Born out of a desire to help restaurants struggling in the early months of the pandemic, Arlington Heights' outdoor street dining zone may return this year, in anticipation of continued indoor restrictions and capacity limits.
But the popularity of the concept — dubbed Arlington Alfresco — has some talking about making it a permanent fixture of the Northwest suburb's vibrant downtown scene.
“It can be the beginning point of a new great identity for Arlington Heights,” said Chip Brooks, a downtown business owner who helped push for the European-style plaza setting last spring. “It could really brand the village of Arlington Heights as the most desirable suburb in the Chicago area certainly, and even America.”
Brooks, co-owner of the Hey Nonny live music venue and gastropub, helped author a six-page memo sent to village officials on behalf of 17 downtown businesses. It calls for the closure of Vail Avenue and Campbell Street for outdoor dining as soon as March 12, while urging further study of making alfresco dining permanent and even year-round.
The business owners believe such a sustained feature would help lure visitors — and their tax dollars — to the quaint downtown, making it one of the most attractive dining and entertainment locales in the Chicago area.
“It saved Hey Nonny last summer and most of the businesses in downtown Arlington Heights,” Brooks said. “You cannot believe how uniform and pervasive the praise was from customers for what it was and how it felt. People loved it.
“We learned Arlington Alfresco is really a powerful tool.”
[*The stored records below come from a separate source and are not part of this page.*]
(** The row of a diff that was placed makes its state loadable. *)
Lemma placed_holds st parents full total s h d :
  parents_ok st parents full → placed (reverse parents) total s d → small s → (0 < h <= U64_MAX)%N →
  diff_rows st !! u64_to_be_bytes h = None →
  holds (diff_rows (save_statediff st h d)) h s ∧ diff_rows st ⊆ diff_rows (save_statediff st h d).
Proof.
  intros Hp (base & full' & [k Hk] & Hlen & Hpar & Hlay & Hdo & Hea & Her & _) Hsm Hh Hfresh.
  destruct (parents_facts _ _ _ Hp) as (_ & He & Hs & _). rewrite Hk in He, Hs. apply Forall_app in He as [_ He], Hs as [_ Hs].
  assert (diff_rows st ⊆ diff_rows (save_statediff st h d)) as Hsub.
  { unfold diff_rows. cbn. unfold Map_insert. rewrite table_put_rows. by apply insert_subseteq. }
  split; [|done]. pose proof (info_stack_ok base full' s h d Hlay Hdo He Hea Her Hs Hsm Hlen) as Hok.
  eexists. split; [|exact Hok].
  assert (diff_ok d → diff_row (diff_rows (save_statediff st h d)) h d) as Hrow.
  { intros Hd. split; [|done]. unfold diff_rows. cbn. unfold Map_insert. by rewrite table_put_rows, lookup_insert_eq. }
  assert (parents = reverse base ++ reverse k) as Hpb by (rewrite <-reverse_app, <-Hk; by rewrite reverse_involutive).
  destruct Hdo as (Ha & Hr & Hs').
  destruct base as [|i base]; cbn in Hpar.
  - inversion Hlay; subst full'. assert (s = diff_added d) as -> by set_solver. apply stored_root; [|done]. apply Hrow. by unfold diff_ok; rewrite Hpar.
  - destruct Hp as [[-> _]|(p & Hst & _)].
    { apply (f_equal length) in Hpb. rewrite length_app, length_reverse in Hpb. cbn in Hpb. lia. }
    destruct (stored_prefix _ _ _ _ _ Hst Hpb) as (top & Ht & Hst'); [rewrite reverse_cons; by destruct (reverse base)|].
    rewrite reverse_cons, last_snoc in Ht. injection Ht as <-.
    inversion Hlay; subst. eapply stored_layer; [apply Hrow; unfold diff_ok; rewrite Hpar; split_and!; try done|done|by eapply stored_mono|by rewrite reverse_cons, last_snoc].
    all: by apply (stored_range _ _ _ Hst').
Qed.

Lemma save_from_diff_spec st parents full new rem s h sibling :
  parents_ok st parents full → diff_of full new rem s → entries new → entries rem → small s →
  (sibling <= MAX_VOLUME)%N → (0 < h <= U64_MAX)%N → diff_rows st !! u64_to_be_bytes h = None →
  ∃ d, place_diff new rem sibling (reverse parents) = Ok d
    ∧ holds (diff_rows (save_statediff st h d)) h s ∧ diff_rows st ⊆ diff_rows (save_statediff st h d).
Proof.
  intros Hp Hdo Hn Hm Hsm Hsib Hh Hfresh. destruct (parents_facts _ _ _ Hp) as (Hl & He & Hs & Hlen).
  destruct (volume_small _ _ Hl Hs) as [Hfull Hvol]. pose proof Hdo as (Ha & Hr & Hs').
  assert (set_len new <= MAX_STATE)%N by (eapply size_small; [exact Hsm|]; rewrite Hs'; set_solver).
  assert (set_len rem <= MAX_STATE)%N by (eapply size_small; [exact Hfull|done]).
  destruct (place_diff_spec (reverse parents) full new rem s sibling) as (d & Hpd & Hpl); try done.
  { unfold MAX_VOLUME, MAX_STATE in *. nia. }
  exists d. split; [done|]. by eapply placed_holds.
Qed.

(** *** Keeping the invariant *)

Lemma coherent_grow st st' :
  coherent st → diff_rows st ⊆ diff_rows st' → stateinfo_cache st' = stateinfo_cache st → coherent st'.
Proof. intros Hc Hsub He h stack Hl. rewrite He in Hl. eapply stored_mono; [exact Hsub|by apply Hc]. Qed.

Lemma refers_grow st st' v : diff_rows st ⊆ diff_rows st' → refers st v → refers st' v.
Proof. intros Hsub (h & s & -> & Hh). exists h, s. split; [done|]. by eapply holds_mono. Qed.

Lemma states_inv_grow st st' ids :
  states_inv st ids → short_inv (shorts st') ids → (last_number (shorts st) <= last_number (shorts st'))%N →
  diff_rows st ⊆ diff_rows st' → coherent st' →
  (∀ k v, diff_rows st' !! k = Some v → diff_rows st !! k = None →
    ∃ h s, k = u64_to_be_bytes h ∧ (h <= last_number (shorts st'))%N ∧ holds (diff_rows st') h s) →
  (∀ k v, table_rows (statehash_shortstatehash (shorts st')) !! k = Some v →
    table_rows (statehash_shortstatehash (shorts st)) !! k = None →
    ∃ h s, v = u64_to_be_bytes h ∧ k = calculate_hash (bset_iter s) ∧ entries s ∧ holds (diff_rows st') h s) →
  table_rows (statehash_shortstatehash (shorts st)) ⊆ table_rows (statehash_shortstatehash (shorts st')) →
  (∀ k v, table_rows (roomid_shortstatehash st') !! k = Some v →
    table_rows (roomid_shortstatehash st) !! k = Some v ∨ refers st' v) →
  (∀ k v, table_rows (shorteventid_shortstatehash st') !! k = Some v →
    table_rows (shorteventid_shortstatehash st) !! k = Some v ∨ refers st' v) →
  states_inv st' ids.
Proof.
  intros [Hs Hr Hc Hh Hro Hev] Hs' Hle Hsub Hc' Hr' Hh' Hhsub Hro' Hev'. split; [done| |done| | |].
  - intros k v Hv. destruct (diff_rows st !! k) as [v0|] eqn:Hk; [|by eauto].
    destruct (Hr k v0 Hk) as (h & s & -> & Hn & Hhold). exists h, s. split_and!; [done|lia|by eapply holds_mono].
  - intros k v Hv. destruct (table_rows (statehash_shortstatehash (shorts st)) !! k) as [v0|] eqn:Hk; [|by eauto].
    assert (v = v0) as -> by (eapply lookup_weaken in Hk; [|exact Hhsub]; congruence).
    destruct (Hh k v0 Hk) as (h & s & -> & -> & He & Hhold). exists h, s. split_and!; [done..|by eapply holds_mono].
  - intros k v [Hv|]%Hro'; [|done]. eapply refers_grow; [done|by eapply Hro].
  - intros k v [Hv|]%Hev'; [|done]. eapply refers_grow; [done|by eapply Hev].
Qed.
(* ===== verification/RegTokens.v ===== *)
(** * Registration tokens ([src/src/service/registration_tokens/mod.rs],
    [data.rs])

    A token lets somebody register: those of the configuration always, those of
    the database so many times or until a time.  The row of a token holds how
    often it was used; it is removed when it is used up or found too old.  The
    text of a row is serde's ([InfoJson]); times are nanoseconds. *)

From S2P Require Import Prelude Bytes Slices DbCodec DbMap Pairs Counter PduId Scans.

Record TokenExpires := mkExpires { max_uses : option N; max_age : option N }.
Record DatabaseTokenInfo := mkInfo { uses : N; expires : TokenExpires }.

Class InfoJson := {
  print_info : DatabaseTokenInfo → string;
  parse_info : string → option DatabaseTokenInfo;
  parse_print_info i : parse_info (print_info i) = Some i;
  print_info_utf8 i : utf8_valid (print_info i) = true;
}.

Inductive RegError := RegDb (e : DbError) | RegForbidden | RegExists | RegNotFound | RegConfigured.

Definition info_new (e : TokenExpires) : DatabaseTokenInfo := mkInfo 0 e.

Definition is_valid (now : N) (i : DatabaseTokenInfo) : bool :=
  negb (match max_uses (expires i) with Some m => (m <=? uses i)%N | None => false end)
  && negb (match max_age (expires i) with Some t => (t <? now)%N | None => false end).
(* ===== verification/Accounts.v ===== *)
(** * User accounts ([src/src/service/users/mod.rs], [profile.rs])

    Accounts with their password rows, origins and moderation marks, filters,
    profile fields, and the tokens that prove or grant a login.  [UserData] is
    all tables of the user service by name with the server's counter; the
    devices and keys of a user are in [Devices] and [DeviceKeys].

    The password hash is Argon2, third-party code: [Passwords] is what is relied
    on, that a hash verifies its password and that no password verifies against
    the two markers the service writes in place of one.  Random strings and the
    clock are arguments; messages leave out the values the code prints in them. *)

From S2P Require Import Prelude Bytes DbCodec DbMap Pairs Counter Short PduId Scans MemberCache Memberships.

Inductive UserTable :=
  | keychangeid_userid
  | keyid_key
  | onetimekeyid4225_otk
  | openidtoken_expiresatuserid
  | logintoken_expiresatuserid
  | todeviceid_events
  | token_userdeviceid
  | userdeviceid_metadata
  | userdeviceid_token
  | userdeviceid_refresh
  | userdeviceidalgorithm_fallback
  | oidcdevice_userdeviceid
  | oidccskeybypass_userid
  | userfilterid_filter
  | userid_avatarurl
  | userid_blurhash
  | userid_dehydrateddevice
  | userid_devicelistversion
  | userid_displayname
  | userid_lastonetimekeyupdate
  | userid_locked
  | userid_masterkeyid
  | userid_password
  | userid_origin
  | userid_selfsigningkeyid
  | userid_suspended
  | userid_usersigningkeyid
  | useridprofilekey_value.

#[export] Instance user_table_eq_dec : EqDecision UserTable.
Proof. solve_decision. Defined.

Inductive UserError :=
  | UserDb (e : DbError)
  | UserCount (e : CounterError)
  | UserInvalidParam (msg : string)
  | UserNotFound (msg : string)
  | UserForbidden (msg : string)
  | UserUnauthorized (msg : string)
  | UserDatabase (msg : string)
  | UserErr (msg : string)
  | UserPanic (msg : string).

Definition udb {A} (r : Result DbError A) : Result UserError A := map_err UserDb r.

Definition PASSWORD_SENTINEL : string := "*".
Definition PASSWORD_DISABLED : string := "".

Class Passwords := {
  hash_password : string → option string;
  verify_password : string → string → bool;
  hash_verifies p h : hash_password p = Some h → verify_password p h = true;
  hash_utf8 p h : hash_password p = Some h → utf8_valid h = true;
  disabled_never p : verify_password p PASSWORD_DISABLED = false;
  sentinel_never p : verify_password p PASSWORD_SENTINEL = false;
}.

(** The settings the user service reads. *)
Record UserConfig := mkUserConfig {
  openid_token_ttl : N;
  login_token_ttl : N;
  access_token_ttl : N;
  refresh_token_ttl : N;
  refresh_token_idle_only : bool;
  one_time_key_limit : nat;
  device_key_update_encrypted_rooms_only : bool;
}.

(** Who marked an account, and when. *)
Record Moderation := mkModeration { moderated_when : N; moderated_by : string }.

(** Reading a string; a present row that is not one is an error too. *)
Definition read_string `{JsonParser} (r : Result DbError string) : Result DbError string :=
  deserialized_str (λ _, true) r.

(** [Json<T>] after a row, read by the parser of the type. *)
Definition read_json_row `{JsonParser} {T} (parse : string → option T) (r : Result DbError string) : Result DbError T :=
  let? v := @deserialized (λ t, bool_decide (is_Some (parse t))) DJson r in
  match v with VJson text => ok_or (Codec SerdeDe) (parse text) | _ => Err (Codec InvalidValue) end.

Definition json_of (text : string) : Ser := SNewtype "Json" (Some text).

Section accounts.
Context `{Engine, JsonParser, Users, Passwords}.

Record UserData := mkUserData {
  user_counter : Data;
  user_tables : UserTable → Table;
}.
Implicit Types (u : UserData) (user token : string) (t : UserTable).

Definition with_counter (d : Data) u : UserData := mkUserData d (user_tables u).
Definition with_table t (tb : Table) u : UserData :=
  mkUserData (user_counter u) (λ t', if decide (t' = t) then tb else user_tables u t').

Definition set_row t (key val : string) u : UserData := with_table t (Map_insert (user_tables u t) key val) u.
Definition drop_row t (key : string) u : UserData := with_table t (Map_remove (user_tables u t) key) u.
Definition get_row u t (key : string) : Result DbError string := Map_get (user_tables u t) key.

(** A write that serializes: [put], [put_raw], [raw_put], [del]. *)
Definition change t (f : Table → Result DbError Table) u : Result UserError UserData :=
  let? tb := udb (f (user_tables u t)) in Ok (with_table t tb u).

(** ** Passwords *)

Definition origin u user : Result DbError string := read_string (get_row u userid_origin user).
Definition password_hash u user : Result DbError string := read_string (get_row u userid_password user).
Arlington Heights trustees on Jan. 25 are tentatively set to discuss the possibility of bringing back alfresco in 2021 at a date still to be determined — perhaps not as early as business owners' hopes of a March 12 start date, but not as late as last year's June 3 opening, according to Charles Witherington-Perkins, the village's director of planning and community development.
Perkins and his staff are still taking a deep dive on what a more permanent outdoor dining area might mean, compared to last summer's hastily set up plaza. They're looking at the costs versus economic benefits, and what upgrades to signage and entryways might be needed. They're also reviewing responses to an online survey, which closes this morning.
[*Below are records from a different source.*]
Definition remove_to_device_events user device (until : option N) : M unit :=
  do keys := (λ s, (udb (rev_keys_from (user_tables s.1 todeviceid_events) EventKey
                           (event_ser user device (default U64_MAX until))), s)) in
  for_each (λ k : string * string * N,
      trying (change todeviceid_events (λ tb, del tb (event_ser k.1.1 k.1.2 k.2))))
    (take_while (λ k : string * string * N, bool_decide (k.1 = (user, device))) (omap event_key keys)).
End devices.

(** ** Rows of tokens *)

Section token_rows.
Context `{Engine, JsonParser, Users}.
Implicit Types (u : UserData) (user device token : string) (e : option N).

(** An expiry the code can have written: its second is signed. *)
Definition stamp_ok e : Prop := match e with Some n => (n <= 9223372036854775807)%N | None => True end.
Definition stamp_bytes e : string := match e with Some n => u64_to_be_bytes n | None => "" end.
Definition token_bytes user device e : string := record_bytes [user; device; stamp_bytes e].
Definition ids_ok user device : Prop := utf8_valid user = true ∧ user_id_ok user = true ∧ utf8_valid device = true.

Lemma stamp_head n : (n <= 9223372036854775807)%N → ∃ c s, u64_to_be_bytes n = String c s ∧ c ≠ SEP.
Proof.
  intros Hn. do 2 eexists. split; [reflexivity|]. intros E%(f_equal N_of_ascii).
  rewrite N_ascii_embedding in E by (apply N.mod_lt; done). change (N_of_ascii SEP) with 255%N in E.
  assert (n / 256 ^ N.of_nat 7 <= 127)%N as Hd.
  { change 127%N with (9223372036854775807 / 256 ^ N.of_nat 7)%N. by apply N.Div0.div_le_mono. }
  rewrite N.mod_small in E by lia. lia.
Qed.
Of some 6,000 responses collected at the end of last week, the vast majority “loved it,” Perkins said. “They thought the ambience and atmosphere was terrific,” he said.
Village staff members already have analyzed results of a survey they gave to 250 downtown businesses and to residents in 16 downtown high-rises. Some in the latter group last summer lodged noise complaints against Hey Nonny and neighbor Big Shot Piano Lounge. And continued concerns from residents of the Metro Lofts condo building at 10 S. Dunton Ave. led the village board in August to give Village Manager Randy Recklaus the authority to shut down music at any business if problems became significant.
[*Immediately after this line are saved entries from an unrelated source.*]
(* ===== verification/ToDevice.v ===== *)
(** * The queue of events to a device ([src/src/service/users/device.rs])

    What [Devices.add_to_device_event], [get_to_device_events] and
    [remove_to_device_events] do to the queue of a device: events are read in
    the order they were added, and acknowledging a number drops exactly the
    events up to it, of this device only. *)

From S2P Require Import Prelude Effects Bytes Slices DbCodec DbMap Pairs Counter Short PduId Scans MemberCache Memberships Accounts Devices.

Section queue.
Context `{Engine, JsonParser, Users} {W : Type}.
Implicit Types (u : UserData) (user device event : string) (n : N) (w : W).

Definition queue_prefix user device : string := pair_key user device +:+ sep_str.
Definition queue_key user device n : string := Scans.counted (queue_prefix user device) n "".

Lemma queue_key_ser user device n : serialize None (event_ser user device n) = Ok (queue_key user device n).
Proof.
  unfold serialize, serialize_to_vec, event_ser. cbn. unfold queue_key, Scans.counted, queue_prefix, pair_key. cbn.
  f_equal. by rewrite !append_nil_r, <-!append_assoc.
Qed.

Lemma queue_key_record user device n : queue_key user device n = record_bytes [user; device; u64_to_be_bytes n].
Proof. unfold queue_key, Scans.counted, queue_prefix, pair_key. cbn. by rewrite !append_nil_r, <-!append_assoc. Qed.

Lemma queue_prefix_disjoint user device user' device' (s : string) :
  utf8_valid user = true → utf8_valid device = true → utf8_valid user' = true → utf8_valid device' = true →
  String.prefix (queue_prefix user device) (queue_prefix user' device' +:+ s) = true → user' = user ∧ device' = device.
Proof.
  unfold queue_prefix, pair_key. cbn [record_bytes tail_bytes]. rewrite !append_nil_r. intros Hu Hd Hu' Hd' [t E]%prefix_spec.
  rewrite <-!append_assoc in E. apply no_sep_split in E as [-> E]; [|by apply utf8_no_sep..|right; by eexists|right; by eexists].
  cbn in E. injection E as E. apply no_sep_split in E as [-> _]; [done|by apply utf8_no_sep..|right; by eexists|right; by eexists].
Qed.

Lemma device_queue_key_inj user device n user' device' n' :
  ids_ok user device → ids_ok user' device' → (n <= U64_MAX)%N → (n' <= U64_MAX)%N →
  queue_key user device n = queue_key user' device' n' → user = user' ∧ device = device' ∧ n = n'.
Proof.
  intros (Hu & _ & Hd) (Hu' & _ & Hd') Hn Hn' E.
  destruct (queue_prefix_disjoint user' device' user device (u64_to_be_bytes n +:+ "")) as [-> ->]; [done..| |].
  { change (String.prefix (queue_prefix user' device') (queue_key user device n) = true). rewrite E. apply counted_prefix. }
  by apply counted_inj in E as [-> _].
Qed.

(** Every row is an event of a device, with a number and its text. *)
Definition queue_ok u : Prop :=
  ∀ key event, get_row u todeviceid_events key = Ok event →
  ∃ user device n, key = queue_key user device n ∧ ids_ok user device ∧ (n <= U64_MAX)%N ∧ utf8_valid event = true.

Lemma queue_key_read user device n :
  ids_ok user device → (n <= U64_MAX)%N →
  deserialize_slice EventKey (queue_key user device n) = Ok (VTuple [VStr user; VStr device; VU64 n]).
Proof.
  intros (Hu & Ha & Hd) Hn. rewrite queue_key_record.
  destruct (tuple_roundtrip json_parses [DStr user_id_ok; DStr (λ _, true); DU64] _ _ _ [] []
    (fields_cons _ _ _ _ _ _ _ _ _ (field_str _ false _ user Hu Ha)
      (fields_cons _ _ _ _ _ _ _ _ _ (field_str _ false (λ _, true) device Hd eq_refl)
        (fields_last _ _ _ _ _ (field_u64 _ true n Hn))))) as (_ & st & Hde & _); [constructor|].
  unfold deserialize_slice, EventKey. cbn [app] in Hde. by rewrite Hde.
Qed.

(** What a scan reads of a row. *)
Definition read_event (e : string * string) : option (string * string * N * string) :=
  ok (deserialize_keyval EventKey (DStr (λ _, true)) e) ≫= event_row.
Definition read_key (e : string * string) : option (string * string * N * unit) :=
  k ← ok (deserialize_slice EventKey e.1) ≫= event_key; Some (k, tt).

Lemma get_row_rows u t k v : get_row u t k = Ok v ↔ table_rows (user_tables u t) !! k = Some v.
Proof.
  unfold get_row, Map_get, handle_from. rewrite table_get_rows.
  destruct (table_rows (user_tables u t) !! k); cbn; split; congruence.
Qed.

Lemma event_read u user device n event :
  ids_ok user device → (n <= U64_MAX)%N → utf8_valid event = true →
  read_event (queue_key user device n, event) = Some (user, device, n, event)
  ∧ read_key (queue_key user device n, event) = Some (user, device, n, tt).
Proof.
  intros Hi Hn Hu. unfold read_event, read_key, deserialize_keyval. cbn [fst snd].
  rewrite queue_key_read by done. by rewrite (deserialize_string (λ _, true) event Hu eq_refl).
Qed.

(** The rows of the queue as a scan decodes them. *)
Lemma rows_read u user device (e : string * string) :
  queue_ok u → ids_ok user device → table_rows (user_tables u todeviceid_events) !! e.1 = Some e.2 →
  ∃ user' device' n, read_event e = Some (user', device', n, e.2) ∧ read_key e = Some (user', device', n, tt)
    ∧ e.1 = queue_key user' device' n ∧ ids_ok user' device' ∧ (n <= U64_MAX)%N
    ∧ (bool_decide ((user', device') = (user, device)) = true ↔ String.prefix (queue_prefix user device) e.1 = true).
Proof.
  intros Hok Hi Hr. destruct e as [key event]. cbn [fst snd] in *.
  destruct (Hok key event) as (user' & device' & n & -> & Hi' & Hn & Hu); [by apply get_row_rows|].
  exists user', device', n. destruct (event_read u user' device' n event Hi' Hn Hu) as [-> ->]. split_and!; [done..|].
  rewrite bool_decide_eq_true. split; [intros [= -> ->]; apply counted_prefix|].
  intros Hp. destruct Hi as (? & _ & ?), Hi' as (? & _ & ?).
  by destruct (queue_prefix_disjoint user device user' device' (u64_to_be_bytes n +:+ "")) as [-> ->].
Qed.

Lemma omap_ignore_err {A B C} (g : A → Result DbError B) (f : B → option C) (l : list A) :
  omap f (ignore_err (g <$> l)) = omap (λ a, ok (g a) ≫= f) l.
Proof.
  unfold ignore_err. induction l as [|a l IH]; [done|]. csimpl. destruct (g a) as [b|]; csimpl; [|done]. by rewrite IH.
Qed.

(** A number within the bounds of a request. *)
Definition wanted (since to : option N) n : Prop :=
  (∀ s, since = Some s → (s < n)%N) ∧ (∀ t, to = Some t → (n <= t)%N).

Lemma queue_onward dir user device n m :
  (n <= U64_MAX)%N → (m <= U64_MAX)%N → onward dir (queue_key user device n) (queue_key user device m) ↔ not_before dir n m.
Proof.
  intros Hn Hm. unfold queue_key. rewrite counted_onward by done. split.
  - intros [Hl|[-> _]]; destruct dir; cbn in *; lia.
  - intros Hl. destruct (decide (n = m)) as [->|Hne]; [right; split; [done|by destruct dir]|left]. destruct dir; cbn in *; lia.
Qed.

(** The events of a device on from a number and within a bound, in order. *)
Lemma queue_scan {V} dir u user device n0 (bound : N → bool) (read : string * string → option (string * string * N * V)) (value : string → V) :
  queue_ok u → ids_ok user device → (n0 <= U64_MAX)%N → (∀ n m, not_before dir n m → bound m = true → bound n = true) →
  (∀ e user' device' n, read_key e = Some (user', device', n, tt) → table_rows (user_tables u todeviceid_events) !! e.1 = Some e.2 →
    read e = Some (user', device', n, value e.2)) →
  let found := take_while (λ x, bool_decide (x.1.1 = (user, device)) && bound x.1.2)
                 (omap read (scan_rows dir (user_tables u todeviceid_events) (queue_key user device n0))) in
  StronglySorted (λ x y, later dir x.1.2 y.1.2) found
  ∧ ∀ x, x ∈ found ↔ x.1.1 = (user, device) ∧ (x.1.2 <= U64_MAX)%N ∧ not_before dir n0 x.1.2 ∧ bound x.1.2 = true
      ∧ ∃ event, get_row u todeviceid_events (queue_key user device x.1.2) = Ok event ∧ x.2 = value event.
Proof.
  intros Hok Hi Hn0 Hb Hread found. set (tb := user_tables u todeviceid_events) in *.
  assert (∀ e, table_rows tb !! e.1 = Some e.2 → ∃ user' device' n, read e = Some (user', device', n, value e.2)
    ∧ e.1 = queue_key user' device' n ∧ ids_ok user' device' ∧ (n <= U64_MAX)%N
    ∧ (bool_decide ((user', device') = (user, device)) = true ↔ String.prefix (queue_prefix user device) e.1 = true)) as Hrows.
  { intros e He. destruct (rows_read u user device e Hok Hi He) as (user' & device' & n & _ & Hk & Hrest).
    exists user', device', n. split; [by apply Hread|done]. }
  destruct (counted_scan dir tb (queue_prefix user device) n0 "" read (λ k, bool_decide (k = (user, device))) bound)
    as (rows & Hf & ND & Hs & Hin); [done..| |].
  { intros e k n v He Hr. destruct (Hrows e He) as (user' & device' & n' & Hr' & Ek & Hi' & Hn' & Hp).
    rewrite Hr in Hr'. injection Hr' as -> -> ->. split_and!; [done..|]. intros [= -> ->]%bool_decide_eq_true. by exists "". }
  assert (∀ e x, e ∈ rows → read e = Some x → x.1.1 = (user, device) ∧ (x.1.2 <= U64_MAX)%N ∧ e.1 = queue_key user device x.1.2
    ∧ x.2 = value e.2) as Hmine.
  { intros e x He Hr. apply Hin in He as (Hrow & _ & k & n & v & Hr' & Hk & _). rewrite Hr in Hr'. injection Hr' as ->.
    destruct (Hrows e Hrow) as (user' & device' & n' & Hr' & Ek & Hi' & Hn' & _). rewrite Hr in Hr'. injection Hr' as -> -> ->.
    apply bool_decide_eq_true in Hk as [= -> ->]. done. }
  change (Forall2 (λ e x, read e = Some x) rows found) in Hf. split.
  - eapply Forall2_sorted; [exact Hf|exact (rows_apart dir rows Hs ND)|]. intros e e' x x' He He' [Ho Hne] Hx Hx'.
    destruct (Hmine e x He Hx) as (_ & Hn & Ek & _), (Hmine e' x' He' Hx') as (_ & Hn' & Ek' & _).
    unfold row_onward in Ho. rewrite Ek, Ek' in Ho, Hne. apply queue_onward in Ho; [|done..].
    assert (x.1.2 ≠ x'.1.2) by congruence. destruct dir; cbn in *; lia.
  - intros x. split.
    + intros [i Hi']%list_elem_of_lookup. destruct (Forall2_lookup_r _ _ _ _ _ Hf Hi') as (e & He%list_elem_of_lookup_2 & Hx).
      destruct (Hmine e x He Hx) as (Ex & Hn & Ek & Ev). apply Hin in He as (Hrow & Ho & k & n & v & Hr & _ & Hbn).
      rewrite Hx in Hr. injection Hr as ->. cbn [fst snd] in *. rewrite Ek in Ho, Hrow. apply queue_onward in Ho; [|done..].
      split_and!; [done..|]. exists e.2. split; [by apply get_row_rows|done].
    + destruct x as [[k n] v]. cbn [fst snd]. intros (-> & Hn & Hnb & Hbn & event & Hrow%get_row_rows & ->).
      set (e := (queue_key user device n, event)).
      destruct (Hrows e Hrow) as (user' & device' & n' & Hr & Ek & Hi' & Hn' & _).
      apply device_queue_key_inj in Ek as (<- & <- & <-); [|done..].
      assert (e ∈ rows) as [i Hi'']%list_elem_of_lookup.
      { apply Hin. split_and!; [done|by apply queue_onward|]. exists (user, device), n, (value event). split_and!; [done|by apply bool_decide_eq_true|done]. }
      destruct (Forall2_lookup_l _ _ _ _ _ Hf Hi'') as (x & Hx & Hr'). rewrite Hr in Hr'. injection Hr' as <-. by eapply list_elem_of_lookup_2.
Qed.

Lemma get_events_scan u user device since to :
  queue_ok u → ids_ok user device → (∀ s, since = Some s → (s < U64_MAX)%N) →
  ∃ l, get_to_device_events u user device since to = Ok l
    ∧ StronglySorted (λ x y, (x.1 < y.1)%N) l
    ∧ ∀ n event, (n, event) ∈ l ↔ get_row u todeviceid_events (queue_key user device n) = Ok event ∧ (n <= U64_MAX)%N ∧ wanted since to n.
Proof.
  intros Hok Hi Hs. set (from := match since with Some n => u64_saturating_add n 1 | None => 0%N end).
  set (bound := λ n, match to with Some t => (n <=? t)%N | None => true end).
  assert (from <= U64_MAX)%N as Hfrom by (unfold from, u64_saturating_add; destruct since; lia).
  destruct (queue_scan Forward u user device from bound read_event (λ event, event)) as [Hsort Hin]; [done..| | |].
  { intros n m Hnm. unfold bound. destruct to; [|done]. rewrite !N.leb_le. cbn in Hnm. lia. }
  { intros e user' device' n Hk Hrow. destruct (rows_read u user device e Hok Hi Hrow) as (? & ? & ? & Hr & Hk' & _).
    rewrite Hk in Hk'. by injection Hk' as <- <- <-. }
  set (found := take_while _ _) in Hsort, Hin.
  exists ((λ e : string * string * N * string, (e.1.2, e.2)) <$> found). split_and!.
  - unfold get_to_device_events, stream_from, stream_from_raw, serialize_key. fold from. rewrite queue_key_ser.
    cbn [expect map_err]. by rewrite omap_ignore_err.
  - clear -Hsort. clearbody found. induction Hsort as [|x l Hl IH Hall]; csimpl; constructor; [done|]. by apply Forall_fmap.
  - intros n event. rewrite list_elem_of_fmap. unfold wanted. transitivity ((user, device, n, event) ∈ found).
    + split; [|intros Hx; by exists (user, device, n, event)]. intros ([[k n'] event'] & [= -> ->] & Hx). pose proof (proj1 (Hin _) Hx) as (Ek & _). cbn in Ek. by subst k.
    + rewrite Hin. cbn [fst snd not_before]. unfold bound, from, u64_saturating_add. split.
      * intros (_ & Hn & Hf & Hb & ev & Hrow & ->). split_and!; [done..| |].
        -- intros s ->. specialize (Hs s eq_refl). lia.
        -- intros t ->. by apply N.leb_le.
      * intros (Hrow & Hn & Hsn & Htn). split_and!; [done|done| | |by exists event].
        -- destruct since as [s|]; [specialize (Hsn s eq_refl); lia|lia].
        -- destruct to as [t|]; [by apply N.leb_le, Htn|done].
Qed.
End queue.

Section lifecycle.
Context `{Engine, JsonParser, Users} {W : Type}.
Implicit Types (u : UserData) (user device event : string) (n : N) (w : W).

Definition numbered_before (x y : N * string) : Prop := (x.1 < y.1)%N.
He never did, but even the possibility has led Hey Nonny's owners to fear that performances by live artists might not be allowed this year.
A Hey Nonny Facebook post and email blast to patrons suggested the village “is on a path that could hurt or even kill Hey Nonny” by limiting the venue's ability to provide outdoor music, which they characterized as “tasteful” and “quiet.” The Jan. 11 message encouraged people to fill out the village survey and support live music as part of the alfresco experience.
“The email and social media posting sounded a little desperate, but the truth is we're concerned events could take place that would threaten our existence, and it scares the heck out of us, and it wouldn't be good for the town either,” Brooks said.
Perkins said village officials have never said “no” to music completely but did ask the two music venues to tone it down and not have competing live performances. He said discussions with business owners and residents will continue on Zoom in the coming weeks.
“I imagine we'll still be in the pandemic where music venues can't have capacity for at least the first part of 2021, and we need to be flexible and do what we can to assist businesses and allow them to survive,” he said. “Once it's post-pandemic, we probably will be developing criteria that's acceptable to those who live downtown and the businesses.”